A Temporal and Spatial Atlas of Adaptive Immune Responses in the Lymph Node Following Viral Infection

The spatial organization of adaptive immune cells within lymph nodes is critical for understanding immune responses during infection and disease. Here, we introduce AIR-SPACE, an integrative approach that combines high-resolution spatial transcriptomics with paired, high-fidelity long-read sequencing of T and B cell receptors. This method enables the simultaneous analysis of cellular transcriptomes and adaptive immune receptor (AIR) repertoires within their native spatial context. We applied AIR-SPACE to mouse popliteal lymph nodes at five distinct time points after Vaccinia virus footpad infection and constructed a comprehensive map of the developing adaptive immune response.

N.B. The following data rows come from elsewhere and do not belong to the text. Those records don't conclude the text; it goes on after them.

(* ===== verification/Decimal.v ===== *)
(** * Decimal: rounding to tenths and the text of [.1f]

    Python prints a float under the format specification [.1f] by rounding
    its exact value to the nearest multiple of one tenth, ties to the even
    tenth, and writing the integer part, a point and one digit.
    [round_half_even n d] is that rounding of the fraction [n / d] to an
    integer; [fmt_tenths t] is the text of [t] tenths.  The lemmas give the
    arithmetic of the rounding (error bound, monotonicity, invariance under
    scaling of the fraction) and the shape of the text. *)

From Stdlib Require Import ZArith Lia Ascii.
From stdpp Require Import base tactics option list strings numbers pretty.
From S2P Require Import Prelude.

#[local] Open Scope Z_scope.

(** ** Definitions *)

(** The integer nearest to [n / d], ties to even ([d > 0]). *)
Definition round_half_even (n d : Z) : Z :=
  let q := n `div` d in
  let r := n `mod` d in
  match 2 * r ?= d with
  | Lt => q
  | Gt => q + 1
  | Eq => if Z.even q then q else q + 1
  end.

(** The text of [t / 10] with one decimal. *)
Definition fmt_tenths (t : Z) : string :=
  (if t <? 0 then "-" else "")
  +:+ pretty (Z.to_N (Z.abs t `div` 10))
  +:+ "."
  +:+ String (pretty_N_char (Z.to_N (Z.abs t `mod` 10))) "".

(** The text of the integer [u] with no decimals, as [.0f] prints a value
    rounded to [u]. *)
Definition fmt_units (u : Z) : string :=
  (if u <? 0 then "-" else "") +:+ pretty (Z.to_N (Z.abs u)).

(** The number of tenths nearest to [n / d]. *)
Definition tenths_of (n d : Z) : Z := round_half_even (10 * n) d.

(** ** Rounding *)

Section rounding.
Implicit Types (n d q : Z).

(** Characterisation: [q] is the rounding when it is within one half and,
    on a tie, even. *)
Lemma round_half_even_unique n d q :
  0 < d →
  2 * Z.abs (q * d - n) ≤ d →
  (2 * Z.abs (q * d - n) = d → Z.even q = true) →
  round_half_even n d = q.
Proof.
  intros Hd Hnear Htie. unfold round_half_even.
  pose proof (Z.div_mod n d ltac:(lia)) as Hdm.
  pose proof (Z.mod_pos_bound n d Hd) as Hr.
  set (q0 := n `div` d) in *. set (r := n `mod` d) in *.
  assert (q = q0 ∨ q = q0 + 1) as Hq by nia.
  destruct (Z.compare_spec (2 * r) d) as [He|Hl|Hg].
  - destruct (Z.even q0) eqn:Hev.
    + destruct Hq as [->| ->]; [done|].
      rewrite Z.even_add in Htie. rewrite Hev in Htie.
      discriminate Htie. nia.
    + destruct Hq as [->| ->]; [|done].
      rewrite Hev in Htie. discriminate Htie. nia.
  - destruct Hq as [->| ->]; [done|nia].
  - destruct Hq as [->| ->]; [nia|done].
Qed.

Lemma round_half_even_near n d :
  0 < d → 2 * Z.abs (round_half_even n d * d - n) ≤ d.
Proof.
  intros Hd. unfold round_half_even.
  pose proof (Z.div_mod n d ltac:(lia)) as Hdm.
  pose proof (Z.mod_pos_bound n d Hd) as Hr.
  destruct (Z.compare_spec (2 * (n `mod` d)) d);
    [destruct (Z.even _)|..]; nia.
Qed.

Lemma round_half_even_tie n d :
  0 < d → 2 * Z.abs (round_half_even n d * d - n) = d →
  Z.even (round_half_even n d) = true.
Proof.
  intros Hd. unfold round_half_even.
  pose proof (Z.div_mod n d ltac:(lia)) as Hdm.
  pose proof (Z.mod_pos_bound n d Hd) as Hr.
  destruct (Z.compare_spec (2 * (n `mod` d)) d) as [He|Hl|Hg].
  - destruct (Z.even (n `div` d)) eqn:Hev; [done|].
    intros _. rewrite Z.even_add, Hev. done.
  - nia.
  - nia.
Qed.

(** The rounding depends on the fraction only. *)
Lemma round_half_even_proportional n d n' d' :
  0 < d → 0 < d' → n * d' = n' * d →
  round_half_even n d = round_half_even n' d'.
Proof.
  intros Hd Hd' Heq. symmetry. apply round_half_even_unique; [done|..].
  - pose proof (round_half_even_near n d Hd). nia.
  - intros Htie. apply round_half_even_tie; [done|]. nia.
Qed.

Lemma round_half_even_scale c n d :
  0 < c → 0 < d → round_half_even (c * n) (c * d) = round_half_even n d.
Proof. intros. apply round_half_even_proportional; lia. Qed.

(** An integer rounds to itself. *)
Lemma round_half_even_exact q d :
  0 < d → round_half_even (q * d) d = q.
Proof.
  intros. apply round_half_even_unique; [done|..].
  - replace (q * d - q * d) with 0 by lia. simpl. lia.
  - replace (q * d - q * d) with 0 by lia. simpl. lia.
Qed.

Lemma round_half_even_1 n : round_half_even n 1 = n.
Proof. rewrite <- (Z.mul_1_r n) at 1. by apply round_half_even_exact. Qed.

Lemma tenths_of_1 n : tenths_of n 1 = 10 * n.
Proof. apply round_half_even_1. Qed.

Lemma round_half_even_mono n n' d :
  0 < d → n ≤ n' → round_half_even n d ≤ round_half_even n' d.
Proof.
  intros Hd Hle.
  pose proof (round_half_even_near n d Hd) as H1.
  pose proof (round_half_even_near n' d Hd) as H2.
  pose proof (round_half_even_tie n d Hd) as T1.
  pose proof (round_half_even_tie n' d Hd) as T2.
  destruct (Z_le_gt_dec (round_half_even n d) (round_half_even n' d))
    as [|Hgt]; [done|exfalso].
  set (a := round_half_even n d) in *. set (b := round_half_even n' d) in *.
  assert (a = b + 1) as Ha by nia.
  assert (2 * Z.abs (a * d - n) = d) as E1 by nia.
  assert (2 * Z.abs (b * d - n') = d) as E2 by nia.
  specialize (T1 E1). specialize (T2 E2).
  rewrite Ha, Z.even_add, T2 in T1. done.
Qed.

Lemma round_half_even_nonneg n d :
  0 < d → 0 ≤ n → 0 ≤ round_half_even n d.
Proof.
  intros Hd Hn. rewrite <- (round_half_even_exact 0 d Hd).
  by apply round_half_even_mono.
Qed.

(** A value below [k] rounds to at most [k]. *)
Lemma round_half_even_le n d k :
  0 < d → n ≤ k * d → round_half_even n d ≤ k.
Proof.
  intros Hd Hn. rewrite <- (round_half_even_exact k d Hd).
  by apply round_half_even_mono.
Qed.

End rounding.

(** ** The text *)

Lemma pretty_N_go_length x s :
  (String.length s ≤ String.length (pretty_N_go x s))%nat.
Proof.
  revert s. induction (N.lt_wf_0 x) as [x _ IH]; intros s.
  assert (x = 0 ∨ 0 < x)%N as [->|?] by lia; [by rewrite pretty_N_go_0|].
  rewrite pretty_N_go_step by done.
  etrans; [|by eapply IH, N.div_lt]. simpl. lia.
Qed.

Lemma pretty_N_length (x : N) : (1 ≤ String.length (pretty x))%nat.
Proof.
  unfold pretty, pretty_N. case_decide; [simpl; lia|].
  rewrite pretty_N_go_step by lia.
  etrans; [|apply pretty_N_go_length]. simpl. lia.
Qed.

(** One decimal takes at least three characters: ["d.d"]. *)
Lemma fmt_tenths_length t : (3 ≤ String.length (fmt_tenths t))%nat.
Proof.
  unfold fmt_tenths. rewrite !string_app_length. simpl.
  pose proof (pretty_N_length (Z.to_N (Z.abs t `div` 10))). lia.
Qed.

Lemma fmt_tenths_nonneg t :
  0 ≤ t →
  fmt_tenths t = pretty (Z.to_N (t `div` 10)) +:+ "." +:+
                 String (pretty_N_char (Z.to_N (t `mod` 10))) "".
Proof.
  intros. unfold fmt_tenths. rewrite Z.abs_eq by done.
  destruct (Z.ltb_spec t 0); [lia|done].
Qed.

(** Splitting a text at its last two characters. *)
Lemma string_app_inj_tail a b c1 c2 d1 d2 :
  a +:+ String c1 (String d1 "") = b +:+ String c2 (String d2 "") →
  a = b ∧ c1 = c2 ∧ d1 = d2.
Proof.
  intros H. apply (f_equal String.list_ascii_of_string) in H.
  rewrite !list_ascii_of_string_app in H. simpl in H.
  apply app_inj_2 in H as [H1 [= -> ->]]; [|done].
  split; [|done].
  rewrite <- (String.string_of_list_ascii_of_string a),
          <- (String.string_of_list_ascii_of_string b). by f_equal.
Qed.

(** Distinct numbers of tenths print differently. *)
Lemma fmt_tenths_inj_nonneg t u :
  0 ≤ t → 0 ≤ u → fmt_tenths t = fmt_tenths u → t = u.
Proof.
  intros Ht Hu. rewrite !fmt_tenths_nonneg by done.
  change (?a +:+ "." +:+ String ?c "") with (a +:+ String "." (String c "")).
  intros (Hq & _ & Hr)%string_app_inj_tail.
  apply (inj pretty) in Hq.
  apply pretty_N_char_inj in Hr;
    [|pose proof (Z.mod_pos_bound t 10); lia|pose proof (Z.mod_pos_bound u 10); lia].
  rewrite (Z.div_mod t 10), (Z.div_mod u 10) by done.
  pose proof (Z.mod_pos_bound t 10). pose proof (Z.mod_pos_bound u 10).
  pose proof (Z.div_pos t 10). pose proof (Z.div_pos u 10). lia.
Qed.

Our analysis revealed heterogeneous activation niches, characterized by Interferon-gamma (IFN-γ) production, during the early stages of infection. At later stages, we delineated sub-anatomical structures within the germinal center (GC) and observed evidence that antibody-producing plasma cells differentiate and exit the GC through the dark zone. Furthermore, by combining clonotype data with spatial lineage tracing, we demonstrate that B cell clones are shared among multiple GCs within the same lymph node, reinforcing the concept of a dynamic, interconnected network of GCs. Overall, our study demonstrates how AIR-SPACE can be used to gain insight into the spatial dynamics of infection responses within lymphoid organs.